§ **EXERCISE DESCRIPTION**: Use the entries below and reproduce exactly the lines from the one containing "[RemoteSse.EventSink] its reader" down to the one containing "From S2P Require Import AgentEvents.", both of them included.

§ **RECORDS FOR PROCESSING**:

(* ===== verification/RemoteEvents.v ===== *)
(** * RemoteEvents: what a remote agent does with the events of its server

    [handle_opencode_sse_event] of [manager/remote/agent.rs]: which sessions' events concern
    the agent ([gate]), one definition per kind of event, what is fetched again after a gap
    ([backfill_child_sessions], [backfill_sync_history]), and the agent as the
    [RemoteSse.EventSink] its reader feeds.  What the surroundings decide while an event is
    handled (the clock, the locks that are free, a fetched table) is a [Moment]. *)

From S2P Require Import Prelude.
From S2P Require Import Text.
From S2P Require Import TeamTypes.
From S2P Require Import JsonValue.
From S2P Require Import Common.
From S2P Require Import AgentEvents.
From S2P Require Import OpenCode.
From S2P Require Import RemoteSse.
From S2P Require Import RemoteState.
From S2P Require Import RemotePrompts.
Import OpencodeQuestion(PendingQuestion).

(** [now_ms()]; whether the sweep gets the state to read, and to write for a prompt; whether a
    reply sent without a prompt does; what [fetch_context_limits] returns; whether something else
   happens while the handler waits for [flush_all]. *)
Record Moment := mk_moment {
  now : Z; can_read : bool; can_write : string → bool; reply_can_read : bool; fetched_limits : gmap string Z;
  flush_waits : bool }.

(** Whose event it is. *)
Record Scope := mk_scope { session_id : option string; is_child : bool; parent_session_id : option string }.

(** [a] or [b] of an object, whichever there is first, as a string. *)
Definition either_str (a b : string) (v : json) : string := default EmptyString ((field a v <|> field b v) ≫= as_str).

(* chisl-ai-agent/src/manager/remote/agent.rs:3581-3600 context_limit_for *)
Definition context_limit_for (fetched : gmap string Z) (model_id : string) (a : RemoteAgent) : RemoteAgent * Z :=
  match model_context_limits (catalog a) with
  | Some cached => (a, default 0 (cached !! model_id))
  | None => (on_catalog (set_model_context_limits (Some fetched)) a, default 0 (fetched !! model_id))
  end.
(** [HashSet::insert]. *)
Definition insert_new (x : string) (s : gset string) : gset string * bool := ({[x]} ∪ s, negb (bool_decide (x ∈ s))).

§ **TASK RESPONSE**:
    [RemoteSse.EventSink] its reader feeds.  What the surroundings decide while an event is
    handled (the clock, the locks that are free, a fetched table) is a [Moment]. *)

From S2P Require Import Prelude.
From S2P Require Import Text.
From S2P Require Import TeamTypes.
From S2P Require Import JsonValue.
From S2P Require Import Common.
From S2P Require Import AgentEvents.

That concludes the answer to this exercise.